(RECORD SET begins)
(** * EcoSort: the reward and transaction core

    A shallow embedding of the point-bearing parts of the EcoSort client
    (the scanner hook, the marketplace hook, the admin review panels, the
    guest migration of the sign-in page) and of the listing compliance
    endpoint, followed by the properties checked against them.

    Conventions.
    - JavaScript numbers that hold point totals are integers here ([Z]);
      multipliers are exact rationals ([Q]).  [Math.round] is
      [floor (x + 1/2)], which is what the engine computes for every product
      of an integer below 2^40 with one of the multipliers of the table.
    - The remote store is a record of tables.  Every call to it gets a
      [Reply] from the environment: the call is executed, or it comes back
      with [error] set, or it is filtered to zero rows without an error.
    - Timestamps ([updated_at], [scanned_at]) and timers are left out. *)

From Stdlib Require Import ZArith QArith Qround Lia Bool Ascii String.
From stdpp Require Import gmap strings list fin_maps.

Local Open Scope string_scope.
Local Open Scope Z_scope.

(* ===================================================================== *)
(** ** JavaScript helpers *)
(* ===================================================================== *)

Module Js.

(** [x || d] on a number: [0] (and [NaN], [undefined]) are falsy. *)
Definition or_num (x d : Z) : Z := if x =? 0 then d else x.

(** [o.field || d] where the field may be missing or [null]. *)
Definition or_field (o : option Z) (d : Z) : Z :=
  match o with
  | Some x => or_num x d
  | None => d
  end.

(** [x || d] on a rational multiplier. *)
Definition or_mult (o : option Q) (d : Q) : Q :=
  match o with
  | Some m => if Qeq_bool m 0 then d else m
  | None => d
  end.

(** [Math.round]: nearest integer, ties towards plus infinity. *)
Definition Math_round (x : Q) : Z := Qfloor (x + (1 # 2)).

(** A string value is truthy unless it is empty. *)
Definition truthy (s : string) : bool :=
  match s with
  | EmptyString => false
  | String _ _ => true
  end.

End Js.

(* ===================================================================== *)
(** ** types/waste.ts *)
(* ===================================================================== *)

Module Waste.

Inductive WasteCategory :=
| clothing | electronics | compost | recyclable | hazardous | other.

Inductive DisposalChoice := donate | trade | recycle | discard | special.

Inductive ScanStatus := pending | approved | rejected.

#[global] Instance WasteCategory_eq_dec : EqDecision WasteCategory.
Proof. solve_decision. Defined.
#[global] Instance DisposalChoice_eq_dec : EqDecision DisposalChoice.
Proof. solve_decision. Defined.
#[global] Instance ScanStatus_eq_dec : EqDecision ScanStatus.
Proof. solve_decision. Defined.

Record WasteItem := {
  id : string;
  name : string;
  category : WasteCategory;
  points : Z;
  imageUrl : option string;
  status : ScanStatus;
  disposalChoice : option DisposalChoice;
  basePoints : Z;
  finalPoints : Z;
  aiSuggestion : option string;
  hasCreativePotential : bool;
  creativeSuggestion : option string;
  isHuman : bool;
  isRetry : bool
}.

Record UserStats := {
  totalPoints : Z;
  level : Z;
  scansToday : Z;
  streak : Z;
  itemsRecycled : Z;
  pendingPoints : Z
}.

Record Choice := {
  value : DisposalChoice;
  pointsMultiplier : Q;
  isPrimary : bool
}.

Record Info := {
  needsChoice : bool;
  choices : option (list Choice)
}.

(** The table [categoryInfo]; labels, colours and tips are presentation. *)
Definition categoryInfo (c : WasteCategory) : Info :=
  match c with
  | clothing =>
      {| needsChoice := true;
         choices := Some [ {| value := donate; pointsMultiplier := 2; isPrimary := true |};
                           {| value := trade; pointsMultiplier := 18 # 10; isPrimary := true |};
                           {| value := discard; pointsMultiplier := 1; isPrimary := false |} ] |}
  | electronics =>
      {| needsChoice := true;
         choices := Some [ {| value := trade; pointsMultiplier := 2; isPrimary := true |};
                           {| value := recycle; pointsMultiplier := 15 # 10; isPrimary := true |};
                           {| value := discard; pointsMultiplier := 5 # 10; isPrimary := false |} ] |}
  | compost =>
      {| needsChoice := true;
         choices := Some [ {| value := recycle; pointsMultiplier := 15 # 10; isPrimary := true |};
                           {| value := discard; pointsMultiplier := 1; isPrimary := false |} ] |}
  | recyclable =>
      {| needsChoice := true;
         choices := Some [ {| value := trade; pointsMultiplier := 15 # 10; isPrimary := true |};
                           {| value := recycle; pointsMultiplier := 15 # 10; isPrimary := true |};
                           {| value := discard; pointsMultiplier := 1; isPrimary := false |} ] |}
  | hazardous =>
      {| needsChoice := true;
         choices := Some [ {| value := special; pointsMultiplier := 2; isPrimary := true |} ] |}
  | other =>
      {| needsChoice := false; choices := None |}
  end.

(** [category.choices?.find(c => c.value === choice)] *)
Definition findChoice (c : WasteCategory) (choice : DisposalChoice) : option Choice :=
  match choices (categoryInfo c) with
  | Some l => List.find (fun x => bool_decide (value x = choice)) l
  | None => None
  end.

End Waste.

(* ===================================================================== *)
(** ** types/marketplace.ts *)
(* ===================================================================== *)

Module Market.

Module ListingStatus.
Inductive t := draft | pending_review | active | sold | cancelled.
#[global] Instance eq_dec : EqDecision t.
Proof. solve_decision. Defined.
End ListingStatus.

Module OrderStatus.
Inductive t := pending | completed | cancelled.
#[global] Instance eq_dec : EqDecision t.
Proof. solve_decision. Defined.
End OrderStatus.

(** [MarketplaceListing], as the hooks hand it around (a snapshot of a row);
    the seller name, the dates, the condition, the pickup method and the risk
    score are not read by the code below. *)
Record MarketplaceListing := {
  id : string;
  sellerId : string;
  scanId : option string;
  title : string;
  description : option string;
  imageUrl : option string;
  category : string;
  pricePoints : Z;
  status : ListingStatus.t
}.

End Market.

(* ===================================================================== *)
(** ** The remote store (Supabase tables) and the browser's localStorage *)
(* ===================================================================== *)

Module Store.

(** How one call to the store comes back. *)
Inductive Reply :=
| ok        (* executed *)
| failed    (* [error] is set, nothing is written or read *)
| blocked.  (* no error, but zero rows are matched (row-level security) *)

Definition errored (r : Reply) : bool :=
  match r with failed => true | _ => false end.

Module profiles.
Record row := {
  total_points : Z;
  level : Z;
  streak : Z;
  items_recycled : Z;
  username : option string
}.
End profiles.

Module scan_history.
Record row := {
  user_id : string;
  item_name : string;
  category : Waste.WasteCategory;
  points : Z;
  base_points : option Z;
  final_points : option Z;
  status : option Waste.ScanStatus;
  disposal_choice : option Waste.DisposalChoice;
  image_url : option string;
  ai_suggestion : option string
}.
End scan_history.

Module marketplace_listings.
Record row := {
  seller_id : string;
  scan_id : option string;
  title : string;
  description : option string;
  image_url : option string;
  category : string;
  price_points : Z;
  status : Market.ListingStatus.t
}.
End marketplace_listings.

Module orders.
Record row := {
  listing_id : string;
  buyer_id : string;
  seller_id : string;
  price_points : Z;
  status : Market.OrderStatus.t
}.
End orders.

Module system_notifications.
Record row := {
  title : string;
  type : string;
  target_user_id : string
}.
End system_notifications.

Module messages.
Record row := {
  sender_id : string;
  receiver_id : string;
  listing_id : string
}.
End messages.

Record Db := {
  t_profiles : gmap string profiles.row;
  t_scan_history : gmap string scan_history.row;
  t_marketplace_listings : gmap string marketplace_listings.row;
  t_orders : list orders.row;
  t_system_notifications : list system_notifications.row;
  t_messages : list messages.row
}.

Definition with_profiles (f : gmap string profiles.row -> gmap string profiles.row) (d : Db) : Db :=
  {| t_profiles := f (t_profiles d);
     t_scan_history := t_scan_history d;
     t_marketplace_listings := t_marketplace_listings d;
     t_orders := t_orders d;
     t_system_notifications := t_system_notifications d;
     t_messages := t_messages d |}.

Definition with_scan_history (f : gmap string scan_history.row -> gmap string scan_history.row) (d : Db) : Db :=
  {| t_profiles := t_profiles d;
     t_scan_history := f (t_scan_history d);
     t_marketplace_listings := t_marketplace_listings d;
     t_orders := t_orders d;
     t_system_notifications := t_system_notifications d;
     t_messages := t_messages d |}.

Definition with_marketplace_listings
  (f : gmap string marketplace_listings.row -> gmap string marketplace_listings.row) (d : Db) : Db :=
  {| t_profiles := t_profiles d;
     t_scan_history := t_scan_history d;
     t_marketplace_listings := f (t_marketplace_listings d);
     t_orders := t_orders d;
     t_system_notifications := t_system_notifications d;
     t_messages := t_messages d |}.

Definition with_orders (f : list orders.row -> list orders.row) (d : Db) : Db :=
  {| t_profiles := t_profiles d;
     t_scan_history := t_scan_history d;
     t_marketplace_listings := t_marketplace_listings d;
     t_orders := f (t_orders d);
     t_system_notifications := t_system_notifications d;
     t_messages := t_messages d |}.

Definition with_system_notifications
  (f : list system_notifications.row -> list system_notifications.row) (d : Db) : Db :=
  {| t_profiles := t_profiles d;
     t_scan_history := t_scan_history d;
     t_marketplace_listings := t_marketplace_listings d;
     t_orders := t_orders d;
     t_system_notifications := f (t_system_notifications d);
     t_messages := t_messages d |}.

Definition with_messages (f : list messages.row -> list messages.row) (d : Db) : Db :=
  {| t_profiles := t_profiles d;
     t_scan_history := t_scan_history d;
     t_marketplace_listings := t_marketplace_listings d;
     t_orders := t_orders d;
     t_system_notifications := t_system_notifications d;
     t_messages := f (t_messages d) |}.

(** [.update(...).eq('id', id)]: the new table. *)
Definition update_by_id {R : Type} (r : Reply) (id : string) (f : R -> R)
    (t : gmap string R) : gmap string R :=
  match r with
  | ok => alter f id t
  | _ => t
  end.

(** [.update(...).eq('id', id).eq(column, value)]: the row with that id is
    updated if it also passes the second filter. *)
Definition update_by_id_where {R : Type} (r : Reply) (id : string) (p : R -> bool)
    (f : R -> R) (t : gmap string R) : gmap string R :=
  match r with
  | ok => alter (fun x => if p x then f x else x) id t
  | _ => t
  end.

(** [.update(...).eq('id', id).select('id')]: how many rows came back. *)
Definition rows_updated {R : Type} (r : Reply) (id : string) (t : gmap string R) : nat :=
  match r with
  | ok => match t !! id with Some _ => 1%nat | None => 0%nat end
  | _ => 0%nat
  end.

(** [.select(...).eq('id', id).maybeSingle()] / [.single()]: the row, or null. *)
Definition select_by_id {R : Type} (r : Reply) (id : string) (t : gmap string R) : option R :=
  match r with
  | ok => t !! id
  | _ => None
  end.

(** [.insert(row)] into a table keyed by a generated id (the database
    draws it; it is new to the table). *)
Definition insert_row {R : Type} (r : Reply) (id : string) (x : R)
    (t : gmap string R) : gmap string R :=
  match r with
  | ok => <[id := x]> t
  | _ => t
  end.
(RECORD SET ends)
WHAT IS REQUIRED = Copy out every line from the records that has the word "cancelled".

OUTPUT OF THE EXERCISE =
Inductive t := draft | pending_review | active | sold | cancelled.
Inductive t := pending | completed | cancelled.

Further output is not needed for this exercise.